Every line in the records below with the string "rest" needs to be copied out.

■ **Records for this task**
....
(** * Titan Memory: the semantic highlight sidecar service

    A shallow embedding of [highlight-service.py]: the process-wide model
    reference, the lifespan context manager, the two request handlers
    ([/highlight] and [/health]) and the [main] entry point, followed by
    the properties of the service's lifecycle and request contract. *)

From Stdlib Require Import PrimFloat ZArith.
From stdpp Require Import base option list strings gmap pretty.

Local Open Scope string_scope.
Local Open Scope list_scope.
Local Open Scope Z_scope.
Set Warnings "-register-all,-inexact-float".

(** ** Python values *)

(** The values that travel through the handlers: the entries of the dict
    returned by the model and the literals of the source. A Python [float]
    is an IEEE 754 binary64 number. *)
Inductive PyVal : Type :=
  | PyNone
  | PyBool (b : bool)
  | PyInt (z : Z)
  | PyFloat (f : float)
  | PyStr (s : string)
  | PyList (l : list PyVal).

(** What [_model.process] hands back: a dict with string keys, or some
    other object (on which [.get] is not defined). *)
Inductive PyObj : Type :=
  | ODict (d : gmap string PyVal)
  | OValue (v : PyVal).

(** ** Exceptions and results *)

Inductive Exn : Type :=
  | AttributeError (attr : string)
  | ValidationError (model : string)
  | SystemExit (code : Z)
  | ExternalError (what : string).

Inductive Result (A : Type) : Type :=
  | Returned (a : A)
  | Raised (e : Exn).
Arguments Returned {A} a.
Arguments Raised {A} e.

(** ** Request and response models (pydantic [BaseModel]s) *)

Record HighlightRequest : Type := mkHighlightRequest {
  question : string;
  context : string;
  threshold : float;
  return_sentence_metrics : bool
}.

Record HighlightResponse : Type := mkHighlightResponse {
  highlighted_sentences : list string;
  compression_rate : float;
  sentence_probabilities : list float
}.

(** The validators pydantic runs on the keyword arguments of
    [HighlightResponse(...)], one per annotated field type. They belong to
    the pydantic library, so they are an interface here. *)
Record Validators : Type := mkValidators {
  validate_list_str : PyVal -> option (list string);
  validate_float : PyVal -> option float;
  validate_list_float : PyVal -> option (list float)
}.

(** The validators accept a value that already has the annotated type and
    leave it as it is. *)
Record ValidatorsLawful (V : Validators) : Prop := mkValidatorsLawful {
  validate_list_str_typed :
    forall l, validate_list_str V (PyList (PyStr <$> l)) = Some l;
  validate_float_typed :
    forall f, validate_float V (PyFloat f) = Some f;
  validate_list_float_typed :
    forall l, validate_list_float V (PyList (PyFloat <$> l)) = Some l
}.
(** An engine that announces each test and reports it as failed, on a
    machine where the quit signal arrives in the middle of test [a]. *)
Definition quit_during_a (item : Item) (nextitem : option Item) : list Call :=
  [CLogStart (VStr (nodeid item)) VNone]
  ++ (if String.eqb (nodeid item) "a" then [CHandleQuit] else [])
  ++ [CLogReport failed_report].

(** A report that carries the test item itself. *)
Definition report_with_item : gmap string PyVal :=
  <["longrepr" := VNone]> (<["item" := VObj 7]> (<["outcome" := VStr "passed"]> ∅)).

(** ** Ways to end, and what an operation adds to the trace *)

Inductive Status : Type :=
  | SRet
  | SRaise (e : Exn)
  | SBlocked
  | SFuel.

Definition status {A} (o : Outcome A) : Status :=
  match o with
  | Ret _ => SRet
  | Raise e => SRaise e
  | Blocked => SBlocked
  | OutOfFuel => SFuel
  end.

(** The replies read, in order. *)
Definition recvs (t : list Event) : list PyVal :=
  omap (fun e => match e with EvRecv r => Some r | _ => None end) t.

(** [m] touches neither the socket nor the engine, and does not end the
    process. *)
Definition silent {A} (m : M A) : Prop :=
  forall w,
    trace (snd (m w)) = trace w /\
    inbox (snd (m w)) = inbox w /\
    (status (fst (m w)) = SRet \/
     exists e, e <> SystemExit /\ status (fst (m w)) = SRaise e).

(** Whatever the world, [m] adds to the trace some events [t] that satisfy
    [P] together with the way [m] ends, and the replies it reads are the
    next replies of the master, in order. *)
Definition emits {A} (P : list Event -> Status -> Prop) (m : M A) : Prop :=
  forall w,
    exists t,
      trace (snd (m w)) = trace w ++ t /\
      inbox w = recvs t ++ inbox (snd (m w)) /\
      P t (status (fst (m w))).

(** The discipline of the request socket: a request only when none is
    outstanding, a reply only to an outstanding request, and a test only
    between exchanges.  [handshake pending t] is the state after [t], if [t]
    keeps to the discipline. *)
Fixpoint handshake (pending : bool) (t : list Event) : option bool :=
  match t with
  | [] => Some pending
  | EvSend _ :: t' => if pending then None else handshake true t'
  | EvRecv _ :: t' => if pending then handshake false t' else None
  | EvRun _ _ :: t' => if pending then None else handshake false t'
  end.

Definition is_blocked (s : Status) : bool :=
  match s with SBlocked => true | _ => false end.

Definition keeps_handshake (t : list Event) (s : Status) : Prop :=
  handshake false t = Some (is_blocked s).

(** A reply ["die"] is the last event, and it is there exactly when the
    operation ends in [SystemExit]. *)
Definition die_is_final (t : list Event) (s : Status) : Prop :=
  (forall i, t !! i = Some (EvRecv (VStr "die")) -> S i = length t) /\
  (EvRecv (VStr "die") ∈ t <-> s = SRaise SystemExit).

(** ** The order of the tests *)



(** The node ids a suspended generator still holds: the node it will hand
    out next, and the rest of the batch. *)
Definition iter_pending (it : IterNodes) : list PyVal :=
  match it with
  | INBatch rest => rest
  | _ => []
  end.
Lemma load_P l d a s :
  Forall P (ps_log s) -> Forall P (ps_log (flow_state (loadDrainState env l d a s))).
Proof.
  revert d a s. induction l as [|[k pod] rest IH]; intros d a s H; simpl; [exact H|].
  destruct (Started pod).
  - destruct (env_GetState env pod) as [st err]. apply IH.
    destruct err; [apply emit_log; auto | exact H].
  - assert (H1 : Forall P (ps_log (if Acknowledged pod || Finished pod
                                   then emit (Event Warning "AbortingDrain") s else s)))
      by (destruct (Acknowledged pod || Finished pod); [apply emit_log; auto | exact H]).
    destruct (updateDrainStatus env pod NotDrainingState) as [r|]; [|exact H1].
    apply IH, record_update_P, H1.
Qed.

Lemma transitions_P prim l a s :
  Forall P (ps_log s) -> Forall P (ps_log (flow_state (applyTransitions env prim l a s))).
Proof.
  revert a s. induction l as [|[k st] rest IH]; intros a s H; simpl; [exact H|].
  destruct (bool_decide (st = FinishedState) && String.eqb k prim); [apply IH; exact H|].
  destruct (ps_pods s !! k) as [pod|]; [|exact H].
  destruct (updateDrainStatus env pod st) as [r|]; [|exact H].
  apply IH, record_update_P, H.
Qed.

Lemma fast_shutdown_P l tablets desired s :
  (forall k, P (ExecuteFetchAsDba k)) ->
  Forall P (ps_log s) -> Forall P (ps_log (snd (disableFastShutdown env l tablets desired s))).
Proof.
  intros Px H. destruct (disableFastShutdown_frame env l tablets desired s) as (_ & _ & new & L & F).
  rewrite L. apply Forall_app. split; [exact H|].
  eapply Forall_impl; [exact F|]. intros a [(k & -> & _) | ->]; auto.
Qed.

End Logs.


Lemma record_update_requeue k r s : no_requeue s -> no_requeue (record_update k r s).
Proof.
  destruct r as [[p' w] e]. unfold record_update, no_requeue.
  destruct w, e; simpl; auto.
Qed.

Lemma load_requeue env l d a s : no_requeue s -> no_requeue (flow_state (loadDrainState env l d a s)).
Proof.
  revert d a s. induction l as [|[k pod] rest IH]; intros d a s H; simpl; [exact H|].
  destruct (Started pod).
  - destruct (env_GetState env pod) as [st err]. apply IH. destruct err; exact H.
  - assert (H1 : no_requeue (if Acknowledged pod || Finished pod
                             then emit (Event Warning "AbortingDrain") s else s))
      by (destruct (Acknowledged pod || Finished pod); exact H).
    destruct (updateDrainStatus env pod NotDrainingState) as [r|]; [|exact H1].
    apply IH, record_update_requeue, H1.
Qed.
....
■ **Solution for this exercise**
    out next, and the rest of the batch. *)
  | INBatch rest => rest
  revert d a s. induction l as [|[k pod] rest IH]; intros d a s H; simpl; [exact H|].
  revert a s. induction l as [|[k st] rest IH]; intros a s H; simpl; [exact H|].
  revert d a s. induction l as [|[k pod] rest IH]; intros d a s H; simpl; [exact H|].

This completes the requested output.